24−2.原爆地蔵尊   (中区舟入幸町14番・舟入公園内)

  地蔵尊の由来
  この地蔵尊は,沢山の被爆者の方々が,この付近で亡くなられ、その冥福を祈念してこの地に建立されました。
  
 なお,この地蔵尊は,つぎの福徳があります.
    寿命長遠 長生きする
    財宝盈益 財宝が満ちて豊になる
    衆病疾除 あまねく疾病を除く.
    その他諸々の福徳[説明板].

建立の経緯
 三上早上氏(広島市西区己斐上3丁目)、1960年(昭和35年)に厚生施設「白鳩園」に建立。
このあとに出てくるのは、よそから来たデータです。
(** * Transkriptor worker: a shallow embedding of the Python core

    The development follows the layout of [src/python/transkriptor]:
    one module per source file, the definitions first and the properties
    of the specification afterwards.

    Modelling conventions.
    - A Python [float] is the rational it denotes ([Q]); [==] is equality
      of rationals.  [round(x, n)] is rounding to [n] decimals, ties to
      even, and stands for the float that prints as that decimal.  Sums
      and quotients of floats are written exactly where what is proved of
      them does not depend on their last bit; the sums that the driver
      rounds to milliseconds are binary64 sums ([Py.fadd]).
    - A Python [str] is the list of its Unicode code points ([list N]).
    - [raise] is the [Raises] outcome; a [while] loop is a fuelled
      fixpoint whose [OutOfFuel] outcome is shown unreachable.
    - External collaborators (ffprobe/ffmpeg, the remote and the local
      engines, the clock) are inputs of the functions that call them. *)

From Stdlib Require Import String Ascii DecimalString.
From Stdlib Require Import ZArith QArith Qround Qminmax Qabs Qpower Lqa Lia.
From Stdlib Require Import Bool List Permutation.
From Stdlib Require DecimalNat Sorted.
From stdpp Require Import gmap strings list.
Import ListNotations.

(* ===================================================================== *)
(** * Python strings *)
(* ===================================================================== *)

Module Str.

(** Decode the UTF-8 bytes of a literal into code points. *)
Fixpoint utf8_decode (bs : list N) : list N :=
  match bs with
  | [] => []
  | b :: rest =>
      if (b <? 128)%N then b :: utf8_decode rest
      else if (b <? 224)%N then
        match rest with
        | c1 :: r => ((b - 192) * 64 + (c1 - 128))%N :: utf8_decode r
        | _ => [65533%N]
        end
      else if (b <? 240)%N then
        match rest with
        | c1 :: c2 :: r =>
            ((b - 224) * 4096 + (c1 - 128) * 64 + (c2 - 128))%N :: utf8_decode r
        | _ => [65533%N]
        end
      else
        match rest with
        | c1 :: c2 :: c3 :: r =>
            ((b - 240) * 262144 + (c1 - 128) * 4096 + (c2 - 128) * 64 + (c3 - 128))%N
              :: utf8_decode r
        | _ => [65533%N]
        end
  end.

Definition lit (s : string) : list N :=
  utf8_decode (List.map N_of_ascii (list_ascii_of_string s)).

(** [str.isspace] of one code point; also the class [\s] of [re]. *)
Definition isspace (c : N) : bool :=
  ((9 <=? c) && (c <=? 13) || (28 <=? c) && (c <=? 32)
   || (c =? 133) || (c =? 160) || (c =? 5760)
   || (8192 <=? c) && (c <=? 8202)
   || (c =? 8232) || (c =? 8233) || (c =? 8239) || (c =? 8287)
   || (c =? 12288))%N.

(** The two entries of the Unicode database the program reaches that are
    too large to list: [str.isalnum] per code point and [str.lower]. *)
Class Unicode : Type := {
  isalnum : N -> bool;
  lower : list N -> list N
}.

(** The class [\w] of [re] on [str] patterns. *)
Definition is_word `{Unicode} (c : N) : bool := isalnum c || (c =? 95)%N.

Definition eqb (a b : list N) : bool := bool_decide (a = b).

Fixpoint dropwhile (p : N -> bool) (s : list N) : list N :=
  match s with
  | [] => []
  | c :: s' => if p c then dropwhile p s' else s
  end.

Definition lstrip_by (p : N -> bool) (s : list N) : list N := dropwhile p s.
Definition rstrip_by (p : N -> bool) (s : list N) : list N :=
  rev (dropwhile p (rev s)).

(** [s.strip()]. *)
Definition strip (s : list N) : list N := rstrip_by isspace (lstrip_by isspace s).

(** [s.strip(chars)]. *)
Definition strip_chars (chars : list N) (s : list N) : list N :=
  let p := fun c => bool_decide (c ∈ chars) in
  rstrip_by p (lstrip_by p s).

(** [s.split()]: the maximal runs of non-space code points. *)
Fixpoint split_from (cur : list N) (s : list N) : list (list N) :=
  match s with
  | [] => match cur with [] => [] | _ => [rev cur] end
  | c :: s' =>
      if isspace c then
        match cur with
        | [] => split_from [] s'
        | _ => rev cur :: split_from [] s'
        end
      else split_from (c :: cur) s'
  end.

Definition split (s : list N) : list (list N) := split_from [] s.

(** [sep.join(parts)]. *)
Fixpoint join (sep : list N) (parts : list (list N)) : list N :=
  match parts with
  | [] => []
  | [p] => p
  | p :: rest => p ++ sep ++ join sep rest
  end.

(** [s.startswith(prefix)]. *)
Fixpoint startswith (s prefix : list N) : bool :=
  match prefix, s with
  | [], _ => true
  | p :: prefix', c :: s' => (p =? c)%N && startswith s' prefix'
  | _ :: _, [] => false
  end.

(** [sub in s]. *)
Fixpoint contains (s sub : list N) : bool :=
  startswith s sub ||
  match s with
  | [] => false
  | _ :: s' => contains s' sub
  end.

(** [re.sub(r"\s+", " ", s)]: [in_run] tells that the previous code point
    was white space and already replaced. *)
Fixpoint collapse_spaces_from (in_run : bool) (s : list N) : list N :=
  match s with
  | [] => []
  | c :: s' =>
      if isspace c then
        if in_run then collapse_spaces_from true s'
        else 32%N :: collapse_spaces_from true s'
      else c :: collapse_spaces_from false s'
  end.

Definition collapse_spaces (s : list N) : list N := collapse_spaces_from false s.

(** Decimal digits of a natural number, as [str(n)] prints them. *)
Definition of_nat (n : nat) : list N :=
  List.map N_of_ascii
    (list_ascii_of_string (NilEmpty.string_of_uint (Nat.to_uint n))).

(** An exact table for Basic Latin and Latin-1 (U+0000 to U+00FF), used to
    run the model on concrete Danish text; code points above U+00FF are
    left as caseless non-word characters. *)
Definition latin1_isalnum (c : N) : bool :=
  ((48 <=? c) && (c <=? 57) || (65 <=? c) && (c <=? 90)
   || (97 <=? c) && (c <=? 122)
   || (c =? 170) || (c =? 178) || (c =? 179) || (c =? 181)
   || (c =? 185) || (c =? 186) || (188 <=? c) && (c <=? 190)
   || (192 <=? c) && (c <=? 214) || (216 <=? c) && (c <=? 246)
   || (248 <=? c) && (c <=? 255))%N.

Definition latin1_lower_char (c : N) : N :=
  if ((65 <=? c) && (c <=? 90) || (192 <=? c) && (c <=? 214)
      || (216 <=? c) && (c <=? 222))%N
  then (c + 32)%N else c.

Definition latin1 : Unicode := {|
  isalnum := latin1_isalnum;
  lower := List.map latin1_lower_char
|}.

End Str.

(* ===================================================================== *)
(** * Python values *)
(* ===================================================================== *)

Module Py.

(** The three ways a call can end. *)
Inductive outcome (A : Type) : Type :=
| Returns (a : A)
| Raises (message : list N)
| OutOfFuel.
Arguments Returns {A} a.
Arguments Raises {A} message.
Arguments OutOfFuel {A}.

Definition bind {A B : Type} (m : outcome A) (k : A -> outcome B) : outcome B :=
  match m with
  | Returns a => k a
  | Raises e => Raises e
  | OutOfFuel => OutOfFuel
  end.

Definition Qltb (x y : Q) : bool := negb (Qle_bool y x).

(** [round(x)] on a float: nearest integer, ties to the even one. *)
Definition round_half_even (x : Q) : Z :=
  let f := Qfloor x in
  match (x - inject_Z f ?= 1 # 2)%Q with
  | Lt => f
  | Gt => (f + 1)%Z
  | Eq => if Z.even f then f else (f + 1)%Z
  end.

(** [round(x, ndigits)]. *)
Definition round (x : Q) (ndigits : nat) : Q :=
  let scale := (10 ^ Z.of_nat ndigits)%Z in
  (inject_Z (round_half_even (x * inject_Z scale)) / inject_Z scale)%Q.

(** The exponent [e] of a positive float: [2^e <= a < 2^(e+1)]. *)
Definition binade (a : Q) : Z :=
  let d := (Z.log2 (Qnum a) - Z.log2 (Z.pos (Qden a)))%Z in
  if Qle_bool (2 ^ d) a then d else (d - 1)%Z.

(** The binary64 float nearest to [x], ties to the even mantissa: floats
    have 53 bits from [2^-1022] on and are the multiples of [2^-1074]
    below.  Values beyond the largest float are left out. *)
Definition b64 (x : Q) : Q :=
  if Qeq_bool x 0 then 0%Q
  else
    let e := Z.max (binade (Qabs x)) (-1022) in
    let ulp := (2 ^ (e - 52))%Q in
    Qred (inject_Z (round_half_even (x / ulp)) * ulp).

(** [x + y] on floats. *)
Definition fadd (x y : Q) : Q := b64 (x + y).


(** [sorted(items, key=...)]: a stable sort that only asks [<] of keys. *)
Fixpoint insert_by {A K : Type} (lt : K -> K -> bool) (key : A -> K)
    (x : A) (l : list A) : list A :=
  match l with
  | [] => [x]
  | y :: l' =>
      if lt (key y) (key x) then y :: insert_by lt key x l'
      else x :: y :: l'
  end.

Fixpoint sorted {A K : Type} (lt : K -> K -> bool) (key : A -> K)
    (l : list A) : list A :=
  match l with
  | [] => []
  | x :: l' => insert_by lt key x (sorted lt key l')
  end.

(** [a or b] on an optional float: [None] and [0.0] are falsy. *)
Definition or_float (a : option Q) (b : option Q) : option Q :=
  match a with
  | Some x => if Qeq_bool x 0 then b else Some x
  | None => b
  end.

(** [a or 0.0]. *)
Definition or_zero (a : option Q) : Q :=
  match a with
  | Some x => if Qeq_bool x 0 then 0%Q else x
  | None => 0%Q
  end.

End Py.

(* ===================================================================== *)
(** * models.py *)
(* ===================================================================== *)

Module Segment.
Record t : Type := mk {
  start_sec : Q;
  end_sec : Q;
  speaker : list N;
  text : list N;
  confidence : option Q
}.
End Segment.

Module ChunkPlan.
Record t : Type := mk {
  idx : nat;
  start_sec : Q;
  end_sec : Q;
  path : list N;
  sha256 : list N
}.
End ChunkPlan.

(* ===================================================================== *)
(** * audio.py *)
(* ===================================================================== *)

Module Audio.
Import Py Str.

(** [probe_duration_seconds]: [reported] is the duration ffprobe printed. *)
Definition probe_duration_seconds (reported : Q) : outcome Q :=
  if Qle_bool reported 0
  then Raises (lit "Kunne ikke læse varighed via ffprobe")
  else Returns reported.

(** [f"chunk_{idx:04d}.wav"] under [chunk_dir]. *)
Definition chunk_file (chunk_dir : list N) (idx : nat) : list N :=
  let digits := of_nat idx in
  chunk_dir ++ lit "/chunk_"
    ++ repeat 48%N (4 - List.length digits) ++ digits ++ lit ".wav".

Section WithDecoder.
(** [sha256_file] of the file the decoder rendered at a path. *)
Variable sha256_file : list N -> list N.

(** The [while start < duration] loop of [create_chunks].  [render_chunk]
    runs the decoder and gives nothing back; [sha256_file] reads the file
    it wrote.  [start + step] is the exact sum: with the default step of
    238.5 the float sums of the code are exact as well, with other steps
    they need not be, and the properties below are stated for the
    default. *)
Fixpoint create_chunks_loop (fuel : nat) (chunk_dir : list N)
    (duration chunk_duration_sec step : Q)
    (idx : nat) (start : Q) : outcome (list ChunkPlan.t) :=
  if Qltb start duration then
    match fuel with
    | O => OutOfFuel
    | S fuel' =>
        let end_ := Qmin duration (start + chunk_duration_sec) in
        let out_path := chunk_file chunk_dir idx in
        let chunk_hash := sha256_file out_path in
        let plan :=
          ChunkPlan.mk idx (round start 3) (round end_ 3) out_path chunk_hash in
        bind (create_chunks_loop fuel' chunk_dir duration chunk_duration_sec step
                (S idx) (start + step))
             (fun chunks => Returns (plan :: chunks))
    end
  else Returns [].

(** The loop adds [step >= 1] to [start] on every turn, so it takes at
    most as many turns as the duration has whole seconds. *)
Definition create_chunks_fuel (duration : Q) : nat :=
  S (Z.to_nat (Qceiling duration)).

Definition create_chunks (reported : Q) (chunk_dir : list N)
    (chunk_duration_sec overlap_sec : Q)
  : outcome (Q * list ChunkPlan.t) :=
  bind (probe_duration_seconds reported) (fun duration =>
    let step := Qmax 1 (chunk_duration_sec - overlap_sec) in
    bind (create_chunks_loop (create_chunks_fuel duration) chunk_dir duration
            chunk_duration_sec step 0 0)
         (fun chunks => Returns (duration, chunks))).

End WithDecoder.

(** Keyword defaults of [create_chunks]. *)
Definition default_chunk_duration_sec : Q := 240.
Definition default_overlap_sec : Q := 3 # 2.

End Audio.

(** The stored form of an utterance: the JSON object with the keys
    [startSec], [endSec], [speaker], [text] and [confidence] (absent or
    [null] is [None]). *)
Module Utterance.
Record t : Type := mk {
  startSec : Q;
  endSec : Q;
  speaker : list N;
  text : list N;
  confidence : option Q
}.
End Utterance.

(* ===================================================================== *)
(** * merge.py *)
(* ===================================================================== *)

Module Merge.
Import Py Str.

(** [<] on a pair of floats, as tuples compare. *)
Definition pair_lt (a b : Q * Q) : bool :=
  Qltb (fst a) (fst b) || (Qeq_bool (fst a) (fst b) && Qltb (snd a) (snd b)).

Definition by_time (seg : Segment.t) : Q * Q :=
  (Segment.start_sec seg, Segment.end_sec seg).

Definition BACKCHANNELS : list (list N) :=
  List.map lit
    ["ja"; "jo"; "nej"; "ok"; "okay"; "nå"; "nåh"; "mhm"; "mm"; "mmm";
     "klart"; "fedt"; "præcis"; "super"; "tak"; "det gør jeg";
     "det vil jeg gøre"; "ja okay"; "ja ja"; "nej nej"]%string.

Definition FILLER_TOKENS : list (list N) :=
  List.map lit ["øh"; "øhm"; "øhh"; "eh"; "hmm"]%string.

Definition TECHNICAL_META_KEYWORDS : list (list N) :=
  List.map lit
    ["kan du høre"; "hører mig"; "høre mig"; "lyden"; "mikrofon"; "kamera";
     "dele skærm"; "del skærm"; "skærm"; "link"; "chat"; "chatten";
     "nettet"; "internet"; "forbindelse"; "hakker"; "langsom"; "opkald";
     "teams"; "zoom"; "kan ikke åbne"; "kan ikke se"; "driller"]%string.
1980年(昭和55年)に現在地に移設。


写真は2013年10月20日撮影。
   
 1954年(昭和29年)、当時の町内会(大下金一郎会長)と幼児をもつ親たちが厚生施設「白鳩園」(保育園)を開設した.。当初は大下会長が幼児教育の任にあたっていたが、まもなく三上早上女史を園長として迎えた.。1960年に原爆死没者の慰霊と園児の無事故を願って三上園長が園児の遊び場に地蔵尊を建立した。白鳩園は1971年(昭和46年)に広島市立神崎保育園と合併して廃園となり、跡地は舟人公園として整備された。地蔵尊はそのまま残され地元の人びとの信仰もあって舟人幸町西町内会によって維持管理されてきた。白鳩園の廃園の1年前の1970年に、北隣に広島原爆養護ホーム(舟入むつみ園)が開設されるとともに入所者たちはこの地蔵尊参りを始めた。ホームの玄関から片道100mほどの地蔵参りは適度の運動につながり、連日朝早くから多くの入所者が地元の人びととともに合掌を続けている。
 1980年(昭和55年)にホーム入所者・職員の拠金と労力により、お堂とその付属物ならびにコンクリート台座が完成し,、原爆地蔵尊」と名付けられた。説明板もその際立てられた。毎年10月24日に、ホームと町内会の共催で「原爆地蔵祭」がとり行われている。 なおこの地蔵尊のある付近は,被爆直後におびただしい数の犠牲者を奈毘に付したところであるという。